Lemma opened_app l k : opened (l ++ k) = opened l ++ opened k.
Proof using. apply omap_app. Qed.
Lemma replies_app l k : replies (l ++ k) = replies l ++ replies k.
Proof using. unfold replies, told. by rewrite omap_app, filter_app. Qed.
Lemma reports_app l k : reports (l ++ k) = reports l ++ reports k.
Proof using. unfold reports, told. by rewrite omap_app, filter_app. Qed.
Lemma reply_only n s id c : Code c ≠ ProbeReport →
  let l := [Answered n s id c] in opened l = [] ∧ replies l = [c] ∧ reports l = [].
Proof using.
  intros N l. split; [done|]. unfold replies, reports. change (told l) with [c].
  rewrite !filter_cons, decide_True, decide_False by done. done.
Qed.

(** The replies of a worker, of the kind that its program point says. *)
Definition silent (w : observer) : Prop := match ob_phase w with Starting | Reserving _ _ => True | _ => False end.

(** A worker that goes on without an event. *)
Lemma history_quiet n s id target l w w' :
  history n s id target l (Some w) →
  ob_session w' = ob_session w → ob_id w' = ob_id w → ob_target w' = ob_target w → ob_receiver w' = ob_receiver w →
  (silent w ↔ silent w') → history n s id target l (Some w').
Proof using.
  intros [H1 H2 H3 H4 (key & K & A1 & A2 & A3 & A4 & A5)] E1 E2 E3 E4 E5. split; [done..|]. exists key. split; [done|].
  unfold at_point. rewrite E1, E2, E3, E4. do 4 (split; [done|]). unfold silent in E5.
  destruct (ob_phase w), (ob_phase w'); tauto.
Qed.
(** One that replies. *)
Lemma history_reply n s id target l w w' c :
  history n s id target l (Some w) → silent w → Code c ≠ ProbeReport →
  (∀ key, at_point s id target key l w → replied key target c) →
  ob_session w' = ob_session w → ob_id w' = ob_id w → ob_target w' = ob_target w → ob_receiver w' = ob_receiver w → ¬ silent w' →
  history n s id target (l ++ [Answered n (ob_session w) (ob_id w) c]) (Some w').
Proof using.
  intros [H1 (rest & H2 & H2') H3 H4 (key & K & A)] Si Nc Rp E1 E2 E3 E4 E5. specialize (Rp key A).
  destruct A as (A1 & A2 & A3 & A4 & A5). rewrite A1, A2. destruct (reply_only n s id c Nc) as (O1 & O2 & O3).
  split; rewrite ?opened_app, ?reports_app, ?O1, ?O3, ?app_nil_r; try done.
  - exists (rest ++ [Answered n s id c]). rewrite H2. split; [done|]. apply Forall_app. split; [done|]. by constructor.
  - exists key. split; [done|]. unfold at_point. rewrite E1, E2, E3, E4, opened_app, replies_app, O1, O2, !app_nil_r.
    do 4 (split; [done|]). unfold silent in *.
    assert (Rn : replies l = []) by (by destruct (ob_phase w)). rewrite Rn.
    destruct (ob_phase w'); try (by destruct (E5 I)); by exists c.
Qed.
(** One that opens a packet, and reports it if its round is 0. *)
Lemma history_open n s id target l w r now packet seen v r' :
  history n s id target l (Some w) → ob_receiver w = Some r → opens now packet seen r = (Some v, r') →
  history n s id target
    (l ++ [Opened n packet v] ++ (if rc_Round v =? 0 then [Answered n (ob_session w) (ob_id w) (report_of v)] else []))
    (Some (set_opened r' w)).
Proof using H0.
  intros [H1 (rest & H2 & H2') H3 H4 (key & K & A1 & A2 & A3 & A4 & A5)] R Op. rewrite R in A4. destruct A4 as (R1 & R2 & R3).
  pose proof (Open_delivered now packet seen r ltac:(congruence)) as D. rewrite Op in D. destruct D as [[D1 D2 D3 D4 D5] ->].
  rewrite A1, A2. set (evs := [Opened n packet v] ++ _).
  assert (O : opened evs = [(packet, v)]) by (subst evs; by destruct (_ =? _)).
  assert (Rp : reports evs = if rc_Round v =? 0 then [report_of v] else []).
  { subst evs. unfold reports. destruct (_ =? _); [|done]. change (told _) with [report_of v]. by rewrite filter_cons, decide_True. }
  assert (Re : replies evs = []).
  { subst evs. unfold replies. destruct (_ =? _); [|done]. change (told _) with [report_of v].
    rewrite filter_cons, decide_False; [done|]. intros Y. by apply Y. }
  split; rewrite ?opened_app, ?reports_app, ?O, ?Rp; try done.
  - exists (rest ++ evs). rewrite H2. split; [done|]. apply Forall_app. split; [done|]. subst evs. destruct (_ =? _); by repeat constructor.
  - rewrite map_app. apply NoDup_app. split; [done|]. split; [|apply NoDup_singleton].
    intros q (x & -> & Hx)%list_elem_of_fmap [= Eq]%list_elem_of_singleton. cbn in Eq. apply D4. rewrite <-Eq. by apply R3.
  - rewrite H4, !map_app, filter_app, map_app. f_equal. change (map snd [(packet, v)]) with [v].
    rewrite filter_cons. destruct (Z.eqb_spec (rc_Round v) 0); [by rewrite decide_True|by rewrite decide_False].
  - exists key. split.
    + intros p q [I|[= -> ->]%list_elem_of_singleton]%elem_of_app; [by apply K|]. congruence.
    + clearbody evs. unfold at_point. cbn. do 3 (split; [done|]).
      rewrite opened_app, replies_app, O, Re, app_nil_r. split; [|done].
      do 2 (split; [done|]). intros x [I| ->%list_elem_of_singleton]%elem_of_app; [|set_solver].
      apply elem_of_union. right. by apply R3.
Qed.
End Said.

Section Saying.
Context `{AEADLaws} {E : Type}.
Implicit Types (sv : server E).

Lemma said_worker sv sv' n w w' evs :
  books sv → said sv → workers sv !! n = Some w → workers sv' = <[n := w']> (workers sv) →
  next_worker sv' = next_worker sv → sv_trace sv' = sv_trace sv ++ evs → Forall (λ e, about e = Some n) evs →
  (∀ s id target l, history n s id target l (Some w) → history n s id target (l ++ evs) (Some w')) → said sv'.
Proof using.
  intros B S W Ew En Et F Hn. eapply (said_step sv sv' n evs); try done.
  - by destruct (bk_worker _ B n w W).
  - intros m D. by rewrite Ew, lookup_insert_ne.
  - intros s id target. rewrite W, Ew, lookup_insert_eq. apply Hn.
Qed.
Lemma said_quiet sv n w w' :
  books sv → said sv → workers sv !! n = Some w →
  ob_session w' = ob_session w → ob_id w' = ob_id w → ob_target w' = ob_target w → ob_receiver w' = ob_receiver w →
  (silent w ↔ silent w') → ∀ sv', workers sv' = <[n := w']> (workers sv) → next_worker sv' = next_worker sv → sv_trace sv' = sv_trace sv → said sv'.
Proof using.
  intros B S W E1 E2 E3 E4 E5 sv' Ew En Et. eapply (said_worker sv sv' n w w' []); try done; [by rewrite app_nil_r|].
  intros s id target l Hs. rewrite app_nil_r. by eapply history_quiet.
Qed.
Lemma said_reply sv n w w' c :
  books sv → said sv → workers sv !! n = Some w → silent w → Code c ≠ ProbeReport →
  (∀ s id target key l, at_point s id target key l w → replied key target c) →
  ob_session w' = ob_session w → ob_id w' = ob_id w → ob_target w' = ob_target w → ob_receiver w' = ob_receiver w → ¬ silent w' →
  ∀ sv', workers sv' = <[n := w']> (workers sv) → next_worker sv' = next_worker sv →
    sv_trace sv' = sv_trace sv ++ [Answered n (ob_session w) (ob_id w) c] → said sv'.
Proof using.
  intros B S W Si Nc Rp E1 E2 E3 E4 E5 sv' Ew En Et.
  eapply (said_worker sv sv' n w w'); try done; [by constructor|].
  intros s id target l Hs. eapply history_reply; naive_solver.
Qed.

Lemma said_renounce n w0 w failed sv sv0 :
  books sv0 → said sv0 → workers sv0 !! n = Some w0 → workers sv = workers sv0 → next_worker sv = next_worker sv0 → sv_trace sv = sv_trace sv0 →
  silent w0 → ob_session w = ob_session w0 → ob_id w = ob_id w0 → ob_target w = ob_target w0 → ob_receiver w = ob_receiver w0 →
  said (renounce n w failed sv).
Proof using.
  intros B S W Ew En Et Si E1 E2 E3 E4.
  eapply (said_reply sv0 n w0 (set_phase Unwinding w) (control DiscoveryEnd)); try done; cbn; rewrite ?Ew, ?Et, ?E1, ?E2; try done.
  - by left.
  - intros Y. exact Y.
Qed.

Lemma said_begin n w source now random failed sv :
  books sv → said sv → workers sv !! n = Some w → ob_phase w = Starting → said (begin_ n w source now random failed sv).
Proof using.
  intros B S W P. assert (Si : silent w) by (unfold silent; by rewrite P).
  unfold begin_. destruct source as [local| |]; [|by eapply said_renounce..].
  set (w1 := set_source _ w). unfold NewReceiver. destruct random as [rkey| |]; [|by eapply said_renounce..]. cbn [mbind result_bind].
  eapply (said_worker sv _ n w _ []); try done; [by rewrite app_nil_r|].
  intros s id target l [H1 H2 H3 H4 (key & K & A1 & A2 & A3 & A4 & A5)]. rewrite app_nil_r.
  pose proof (bk_phase _ B n w W) as (_ & _ & O). rewrite P in O. destruct O as (_ & _ & O). rewrite O in A4.
  split; [done..|]. exists rkey. split; [rewrite A4; by intros ? ? ?%elem_of_nil|]. rewrite P in A5.
  unfold at_point. cbn. rewrite A4. split_and!; try done. by intros ? ?%elem_of_nil.
Qed.

Lemma said_ready n w local failed sv :
  books sv → said sv → workers sv !! n = Some w → ob_phase w = Reserving local 0 → said (ready n w failed sv).
Proof using.
  intros B S W P. pose proof (bk_phase _ B n w W) as (_ & O2 & O3). rewrite P in O3. destruct O3 as (O3 & [r O4] & O5).
  unfold ready, answer. eapply (said_reply sv n w
    (set_phase (if is_ok (sendDiscovery (ready_of w) failed) then Serving else Unwinding) w) (ready_of w)); try done.
  - unfold silent. by rewrite P.
  - intros s id target key l (A1 & A2 & A3 & A4 & _). right. rewrite O4 in A4. destruct A4 as (_ & <- & _).
    destruct (ob_sockets w) as [|a [|b [|]]] eqn:So; cbn in O3; try lia.
    exists (ob_public w), a.1, b.1. unfold ready_of. rewrite O4, O5, <-A3. done.
  - unfold silent. cbn [ob_phase set_phase]. destruct (is_ok (sendDiscovery (ready_of w) failed)); by intros Y.
Qed.

Context (listenProbe : AddrPort → E → (error + AddrPort) * E) (closeSocket : AddrPort → E → E).
Context (ports : PortChoice) (Wp : wf_choice ports).

Lemma said_reserve n w local turns start failed sv sv' :
  books sv → said sv → workers sv !! n = Some w → ob_phase w = Reserving local (S turns) →
  reserve_turn listenProbe closeSocket ports n w local turns start failed sv = Ok sv' → said sv'.
Proof using.
  intros B S W P. assert (Si : silent w) by (unfold silent; by rewrite P).
  unfold reserve_turn. destruct (reserveProbe _ _ _ _ _ _ _ _) as [[[socket|e|] p] x]; intros [= <-]; [|by eapply said_renounce].
  by eapply (said_quiet sv n w (set_phase (Reserving local turns) (set_sockets _ _ w))).
Qed.

Lemma said_cancel n sv : books sv → said sv → said (cancel_worker n sv).
Proof using.
  intros B S. unfold cancel_worker. destruct (workers sv !! n) as [w|] eqn:W.
  - eapply (said_quiet sv n w (set_ended w)); try done. cbn. apply map_eq. intros m. destruct (decide (m = n)) as [->|D].
    + by rewrite lookup_alter_eq, lookup_insert_eq, W.
    + by rewrite lookup_alter_ne, lookup_insert_ne.
  - eapply said_same; try done. cbn. apply alter_id. congruence.
Qed.

Lemma said_start s id target dn failed sv :
  length id = 16%nat → books sv → said sv → said (startObserver s id target dn failed sv).2.
Proof using.
  intros L B S. unfold startObserver. destruct (_ || dn); [done|]. destruct (bool_decide _ || _).
  - intros m. specialize (S m). cbn. by rewrite of_worker_other by (by constructor).
  - intros m. specialize (S m). cbn. set (n := next_worker sv) in *. destruct (decide (m = n)) as [->|D].
    + rewrite decide_False in S by lia. rewrite decide_True by lia. rewrite of_worker_app by (by constructor).
      rewrite S, lookup_insert_eq. exists s, id, target. split; try done.
      * exists []. by split.
      * constructor.
      * exists []. split; [by intros ? ? ?%elem_of_nil|]. by split_and!.
    + rewrite of_worker_other by (constructor; [|done]; cbn; congruence). rewrite lookup_insert_ne by done.
      destruct (decide (m < n)%nat), (decide (m < Datatypes.S n)%nat); try done; lia.
Qed.

Lemma unopened_same now packet seen r r' : opens now packet seen r = (None, r') → r' = r.
Proof using. unfold opens. intros Op. by repeat (case_match; simplify_eq). Qed.

Lemma said_packet n i now packet from destination failed sv :
  books sv → said sv → said (packet_arrived n i now packet from destination failed sv).
Proof using H0.
  intros B S. unfold packet_arrived. destruct (workers sv !! n) as [w|] eqn:W; [|done].
  destruct (ob_receiver w) as [r|] eqn:R; [|done]. destruct (ob_sockets w !! i) as [[local lp]|]; [|done].
  destruct (on_path _ _); [|done]. set (seen := AddrPortFrom _ _).
  unfold opened_packet. destruct (opens now packet seen r) as [[v|] r'] eqn:Op.
  - set (w' := set_opened r' w). set (s1 := record_ (Opened n packet v) (set_worker n w' sv)).
    set (s2 := record_ (Answered n (ob_session w) (ob_id w) (report_of v)) s1).
    assert (B1 : books s1).
    { apply books_record, (books_update n w w' None); try done. by eapply opened_ok, (bk_phase _ B n w W). }
    assert (Go : ∀ sv', workers sv' = <[n := w']> (workers sv) → next_worker sv' = next_worker sv →
      sv_trace sv' = sv_trace sv ++ [Opened n packet v] ++ (if rc_Round v =? 0 then [Answered n (ob_session w) (ob_id w) (report_of v)] else []) →
      said sv').
    { intros sv' Ew En Et. eapply (said_worker sv sv' n w w'); try done; [destruct (_ =? _); by repeat constructor|].
      intros s id target l Hs. by eapply history_open. }
    destruct (rc_Round v =? 0) eqn:Z0; cbn [negb]; [|by apply Go].
    assert (S2 : said s2) by (apply Go; try done; cbn; by rewrite <-app_assoc).
    unfold answer. fold (report_of v). change (record_ _ s1) with s2.
    destruct (is_ok (sendDiscovery (report_of v) failed)); [done|]. apply said_cancel; [by apply books_record|done].
  - apply unopened_same in Op as ->.
    eapply (said_quiet sv n w (set_opened r w)); try done.
Qed.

════════════════

Exercise requirements: In the listing above, find the line containing "rewrite O in A4." and the line containing "unfold reserve_turn. destruct". Output them and every line between, exactly, and nothing else.

Answer:
  pose proof (bk_phase _ B n w W) as (_ & _ & O). rewrite P in O. destruct O as (_ & _ & O). rewrite O in A4.
  split; [done..|]. exists rkey. split; [rewrite A4; by intros ? ? ?%elem_of_nil|]. rewrite P in A5.
  unfold at_point. cbn. rewrite A4. split_and!; try done. by intros ? ?%elem_of_nil.
Qed.

Lemma said_ready n w local failed sv :
  books sv → said sv → workers sv !! n = Some w → ob_phase w = Reserving local 0 → said (ready n w failed sv).
Proof using.
  intros B S W P. pose proof (bk_phase _ B n w W) as (_ & O2 & O3). rewrite P in O3. destruct O3 as (O3 & [r O4] & O5).
  unfold ready, answer. eapply (said_reply sv n w
    (set_phase (if is_ok (sendDiscovery (ready_of w) failed) then Serving else Unwinding) w) (ready_of w)); try done.
  - unfold silent. by rewrite P.
  - intros s id target key l (A1 & A2 & A3 & A4 & _). right. rewrite O4 in A4. destruct A4 as (_ & <- & _).
    destruct (ob_sockets w) as [|a [|b [|]]] eqn:So; cbn in O3; try lia.
    exists (ob_public w), a.1, b.1. unfold ready_of. rewrite O4, O5, <-A3. done.
  - unfold silent. cbn [ob_phase set_phase]. destruct (is_ok (sendDiscovery (ready_of w) failed)); by intros Y.
Qed.

Context (listenProbe : AddrPort → E → (error + AddrPort) * E) (closeSocket : AddrPort → E → E).
Context (ports : PortChoice) (Wp : wf_choice ports).

Lemma said_reserve n w local turns start failed sv sv' :
  books sv → said sv → workers sv !! n = Some w → ob_phase w = Reserving local (S turns) →
  reserve_turn listenProbe closeSocket ports n w local turns start failed sv = Ok sv' → said sv'.
Proof using.
  intros B S W P. assert (Si : silent w) by (unfold silent; by rewrite P).
  unfold reserve_turn. destruct (reserveProbe _ _ _ _ _ _ _ _) as [[[socket|e|] p] x]; intros [= <-]; [|by eapply said_renounce].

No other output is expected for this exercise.